I believe that codeine is a significantly abused drug in the community (I witness it first-hand), and that something needs to be done to curb its use.
However I believe the NDPSC’s potential position is attempting to fix a problem using a scheduling system that is dated and ill-equipped for the job.
The S3 schedule is ill-adapted to contemporary pharmacy (it worked well in the past); but the resultant effect (which the codeine issue has now highlighted) will be an increasing presence of ‘busy pharmacists’.
S3 is assumed to restrict access, but contemporary pharmacists’ lack-of-time, sales-based remuneration model and resultant complacency will most probably result in a similar level of codeine abuse and a plethora of bothered pharmacists.
Who knows, maybe pharmacists may suffer from an increased frequency of headaches???.....you know where I’m going with this one!
My view is as follows:
Codeine should remain in schedule 2, but only when compounded in combination with one or more non-opiate therapeutically active substances as a 10mg-per-tablet dose, maximum recommended dose 2 tablets four times a day (total 80mg/day), and maximum pack size 24 tablets (3 days use at maximum dosage).

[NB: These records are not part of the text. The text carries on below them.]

(* ===== verification/Http.v ===== *)
(** * What ee/localserver uses of net/http and encoding/base64

    Headers with their canonical keys, requests, buffered responses, and the decoders of base64. *)
From S2P Require Import Prelude Json.

Module Http.

(** ** Headers ([http.Header], [textproto.CanonicalMIMEHeaderKey]) *)
Abbreviation header := (gmap bytes (list bytes)).

(** The characters of a token *)
Definition validHeaderFieldByte (b : byte) : bool :=
  let z := byte_Z b in
  ((48 <=? z) && (z <=? 57)) || ((65 <=? z) && (z <=? 90)) || ((97 <=? z) && (z <=? 122)) ||
  bool_decide (b ∈ bs "!#$%&'*+-.^_`|~").

Definition upperByte (b : byte) : byte :=
  if (97 <=? byte_Z b) && (byte_Z b <=? 122) then Z_byte (byte_Z b - 32) else b.
Definition lowerByte (b : byte) : byte :=
  if (65 <=? byte_Z b) && (byte_Z b <=? 90) then Z_byte (byte_Z b + 32) else b.

Fixpoint canonicalize (upper : bool) (s : bytes) : bytes :=
  match s with
  | [] => []
  | b :: s => let b := if upper then upperByte b else lowerByte b in b :: canonicalize (b =b x2d) s
  end.

Definition CanonicalHeaderKey (k : bytes) : bytes :=
  if forallb validHeaderFieldByte k then canonicalize true k else k.

Definition Get (h : header) (k : bytes) : bytes :=
  match h !! CanonicalHeaderKey k with Some (v :: _) => v | _ => [] end.

Definition Set_ (k v : bytes) (h : header) : header := <[CanonicalHeaderKey k := [v]]> h.

Definition Values (h : header) (k : bytes) : list bytes := default [] (h !! CanonicalHeaderKey k).

Definition Add (k v : bytes) (h : header) : header := <[CanonicalHeaderKey k := Values h k ++ [v]]> h.

(** [for h, vals := range m { for _, v := range vals { header.Add(h, v) } }], the entries of [m] in the order of the
    iteration *)
Definition AddAll (entries : list (bytes * list bytes)) (h : header) : header :=
  foldl (λ h kvs, foldl (λ h v, Add kvs.1 v h) h kvs.2) h entries.

(** ** Requests and responses *)

(** [query] has the first value of each parameter of the URL; a body that is nil is [None]. *)
Record request := Request {
  Method : bytes;
  Scheme : bytes;
  Host : bytes;
  Path : bytes;
  query : gmap bytes bytes;
  Header : header;
  Body : option bytes
}.

Definition QueryGet (r : request) (k : bytes) : bytes := default [] (query r !! k).

(** What a handler has written; the code 0 stands for no call of WriteHeader *)
Record response := Response { code : Z; rheader : header; body : bytes }.

Definition StatusUnauthorized : Z := 401.
Definition fails (c : Z) : response := Response c ∅ [].

(** [http.Error], [http.NotFound] *)
Definition httpError (error : bytes) (c : Z) : response :=
  Response c (Set_ (bs "X-Content-Type-Options") (bs "nosniff") (Set_ (bs "Content-Type") (bs "text/plain; charset=utf-8") ∅))
    (error ++ [x0a]).
Definition NotFound : response := httpError (bs "404 page not found") 404.

(** ** [http.ResponseWriter] of a server

    The status and the headers are fixed by the first WriteHeader or Write; a status that allows no body has none, whatever
    is written (informational statuses, which could be sent before, are not used). *)
Record writer := Writer { status : Z; sentHeader : header; live : header; out : bytes }.

Definition newWriter : writer := Writer 0 ∅ ∅ [].

Definition WriteHeader (c : Z) (w : writer) : writer :=
  if status w =? 0 then Writer c (live w) (live w) (out w) else w.

Definition SetHeader (k v : bytes) (w : writer) : writer := Writer (status w) (sentHeader w) (Set_ k v (live w)) (out w).

Definition bodyAllowedForStatus (c : Z) : bool := negb (((100 <=? c) && (c <=? 199)) || (c =? 204) || (c =? 304)).

Definition Write (b : bytes) (w : writer) : writer :=
  let w := WriteHeader 200 w in
  if bodyAllowedForStatus (status w) then Writer (status w) (sentHeader w) (live w) (out w ++ b) else w.

(** What the client gets when the handler returns *)
Definition finish (w : writer) : response := let w := WriteHeader 200 w in Response (status w) (sentHeader w) (out w).

(** ** encoding/base64 *)
Inductive encoding : Type := StdEncoding | URLEncoding | RawURLEncoding.

Definition padded (e : encoding) : bool := match e with RawURLEncoding => false | _ => true end.

Definition url_char (b : byte) : byte := if b =b x2b then x2d else if b =b x2f then x5f else b.

Definition digit_value (e : encoding) (b : byte) : option Z :=
  match e with
  | StdEncoding => b64_value b
  | _ => if b =b x2d then Some 62 else if b =b x5f then Some 63
         else if (b =b x2b) || (b =b x2f) then None else b64_value b
  end.

(** [decodeQuantum], repeated; the unused bits of the last digit need not be zero *)
Fixpoint quanta (value : byte → option Z) (pad : bool) (s : bytes) : option bytes :=
  match s with
  | [] => Some []
  | a :: b :: s =>
      match value a, value b with
      | Some a, Some b =>
          let one := Z_byte (Z.shiftr (a * 64 + b) 4) in
          match s with
          | [] => if pad then None else Some [one]
          | c :: s =>
              match value c with
              | None => match s with
                        | [d] => if pad && (c =b x3d) && (d =b x3d) then Some [one] else None
                        | _ => None
                        end
              | Some cv =>
                  let v := (a * 64 + b) * 64 + cv in
                  let two := [Z_byte (Z.shiftr v 10); Z_byte (Z.shiftr v 2)] in
                  match s with
                  | [] => if pad then None else Some two
                  | d :: s =>
                      match value d with
                      | None => if pad && (d =b x3d) && is_empty s then Some two else None
                      | Some d =>
                          let v := v * 64 + d in
                          match quanta value pad s with
                          | Some l => Some (Z_byte (Z.shiftr v 16) :: Z_byte (Z.shiftr v 8) :: Z_byte v :: l)
                          | None => None
                          end
                      end
                  end
              end
          end
      | _, _ => None
      end
  | _ => None
  end.

Definition newline (b : byte) : bool := (b =b x0a) || (b =b x0d).

(** [DecodeString]: line ends are skipped wherever they are *)
Definition DecodeString (e : encoding) (s : bytes) : option bytes :=
  quanta (digit_value e) (padded e) (filter (λ b, negb (newline b) = true) s).

(** [base64.URLEncoding.EncodeToString] *)
Definition base64url (s : bytes) : bytes := map url_char (base64 s).

(** ** Facts *)
Lemma Get_Values h k : Get h k = match Values h k with v :: _ => v | [] => [] end.
Proof. unfold Get, Values. by destruct (h !! _) as [[|]|]. Qed.

Lemma Values_Set h k v k' :
  Values (Set_ k v h) k' = if bool_decide (CanonicalHeaderKey k' = CanonicalHeaderKey k) then [v] else Values h k'.
Proof.
  unfold Values, Set_. case_bool_decide as E; [by rewrite E, lookup_insert_eq|by rewrite lookup_insert_ne].
Qed.

Lemma Values_Add h k v k' :
  Values (Add k v h) k' =
    if bool_decide (CanonicalHeaderKey k' = CanonicalHeaderKey k) then Values h k' ++ [v] else Values h k'.
Proof.
  unfold Values, Add, Values. case_bool_decide as E; [by rewrite E, lookup_insert_eq|by rewrite lookup_insert_ne].
Qed.

(** What a map of headers holds of a header: the values under every spelling of its name, in the order of the iteration *)
Definition spelled (entries : list (bytes * list bytes)) (k : bytes) : list bytes :=
  concat (map snd (filter (λ kvs, CanonicalHeaderKey kvs.1 = CanonicalHeaderKey k) entries)).

Lemma Values_AddAll entries h k : Values (AddAll entries h) k = Values h k ++ spelled entries k.
Proof.
  unfold AddAll, spelled. revert h. induction entries as [|[k' vs] es IH]; intros h; cbn [foldl]; [by rewrite app_nil_r|].
  rewrite IH. cbn [fst snd]. rewrite filter_cons. cbn [fst].
  assert (E : ∀ h, Values (foldl (λ h v, Add k' v h) h vs) k =
    Values h k ++ if decide (CanonicalHeaderKey k' = CanonicalHeaderKey k) then vs else []).
  { clear. induction vs as [|v vs IH]; intros h; cbn [foldl]; [by case_decide; rewrite app_nil_r|].
    rewrite IH, Values_Add. case_decide as E.
    - rewrite bool_decide_true by done. by rewrite <- app_assoc.
    - rewrite bool_decide_false by congruence. done. }
  rewrite E. case_decide; cbn [map concat snd]; by rewrite <- app_assoc.
Qed.

Lemma quanta_base64 value f s :
  (∀ z, 0 <= z < 64 → value (f (b64_digit z)) = Some z) → f x3d = x3d → value x3d = None →
  quanta value true (map f (base64 s)) = Some s.
Proof.
  intros Hf Hpad Hv.
  assert (IH : ∀ n s, (length s <= n)%nat → quanta value true (map f (base64 s)) = Some s); [|by apply (IH (length s))].
  clear s. induction n as [|n IH]; intros [|a [|b [|c s]]] Hn; cbn [length] in Hn; try done; try lia.
  all: pose proof (byte_Z_range a); try pose proof (byte_Z_range b); try pose proof (byte_Z_range c).
  all: cbn [base64]; cbv zeta; rewrite ?lor_bytes by lia; repeat (rewrite shiftl_lor by lia); rewrite ?land63, ?Z.shiftl_mul_pow2, ?Z.shiftr_div_pow2 by lia; powers.
  all: cbn [map quanta]; rewrite ?Hf by div_lia; rewrite ?Hpad, ?Hv; cbn [Byte.eqb andb is_empty]; rewrite ?IH by lia.
  all: rewrite ?Z.shiftr_div_pow2 by lia; powers; cbv zeta.
  all: change (x3d =b x3d) with true; cbn [andb]; repeat f_equal; apply Z_byte_of; div_lia.
Qed.

Lemma base64_chars (P : byte → Prop) s :
  (∀ z, 0 <= z < 64 → P (b64_digit z)) → P x3d → Forall P (base64 s).
Proof.
  intros Hd Hp. assert (IH : ∀ n s, (length s <= n)%nat → Forall P (base64 s)); [|by apply (IH (length s))].
  clear s. induction n as [|n IH]; intros [|a [|b [|c s]]] Hn; cbn [length] in Hn; try lia; [by constructor..| | |].
  all: pose proof (byte_Z_range a); try pose proof (byte_Z_range b); try pose proof (byte_Z_range c).
  all: cbn [base64]; cbv zeta; rewrite ?lor_bytes by lia; repeat (rewrite shiftl_lor by lia); rewrite ?land63, ?Z.shiftl_mul_pow2, ?Z.shiftr_div_pow2 by lia; powers.
  all: repeat constructor; try done; try (apply Hd; div_lia). apply IH. lia.
Qed.

Lemma DecodeString_base64 s : DecodeString StdEncoding (base64 s) = Some s.
Proof.
  unfold DecodeString. rewrite filter_all.
  - rewrite <- (map_id (base64 s)). apply quanta_base64; [intros; by apply b64_value_digit|done..].
  - apply base64_chars; [|done]. apply below64. apply (bool_decide_unpack _). vm_compute. exact I.
Qed.

Lemma DecodeString_base64url s : DecodeString URLEncoding (base64url s) = Some s.
Proof.
  unfold DecodeString, base64url. rewrite filter_all.
  - apply quanta_base64; [|done..]. apply below64. apply (bool_decide_unpack _). vm_compute. exact I.
  - rewrite Forall_map. apply base64_chars; [|done]. apply below64. apply (bool_decide_unpack _). vm_compute. exact I.
Qed.

Example canonical_key : CanonicalHeaderKey (bs "x-DT4A-account-Uuid") = bs "X-Dt4a-Account-Uuid".
Proof. reflexivity. Qed.
End Http.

Or for liquids, maximum 0.2% concentration (20mg/10mL), maximum recommended dose 10mL four times a day (total 80mg/day), and maximum size 120mL (3 days use at maximum dosage).
Codeine should not be included with separate criteria in schedule 3.
Codeine should be included in schedule 4 in doses between 10mg-per-tablet and 30mg-or-less-per-tablet (or 0.5% or less for liquids) in combination with one or more other therapeutically active substances.
Otherwise codeine should be included in schedule 8.
This would ensure that all OTC purchases will be limited to a 24 pack of tablets; and that for greater quantities, a visit to the doctor will be necessary. Infrequent (legitimate) users should not mind purchasing 24 tablets, as their use is sporadic.
However abusers will not be able to purchase large quantities without the staff or pharmacist noticing; and if they did require larger quantities, they would be obliged to obtain a prescription.
For those who attempt to purchase more than one box, the staff will be alerted to a multiple-pack-buy and will inform the pharmacist (another option would be to have the point-of-sale computer disallow a multiple-pack-buy sale).
Smaller S2 pack sizes will allow pharmacists and staff to more frequently observe repeat shoppers, with a view towards greater intervention in specific cases rather than the blanket approach that is required for S3 sales.
Therefore this makes better use of pharmacists' time compared to the S3 approach which will result in a greater time burden.
I am critical of involving "Project STOP" or any other recording system that results in an increase in time burden on the pharmacist or staff.
Although an efficient recording system would be ideal; however this would require some sort of Medicare-swipe-upon-sale or eye-ball-scan-upon-sale, which requires a significant resources investment.
I believe that there must be an increase in employee numbers if a data-entry recording system is in place, otherwise pharmacists will suffer a decrease in staff-assistance-time, resulting in a net increase in time burden.
And I am doubtful that pharmacy owners will be willing to employ more staff due to a scheduling change!
The up-scheduling of codeine to S3 will only result in extremely busy pharmacists.
Pharmacists are diligent upon down-scheduling but are complacent upon up-scheduling. I am not confident that pharmacists in general, under the current S3 model, will be able to provide the required level of service to the public as a result of the NDPSC's potential decision on this matter.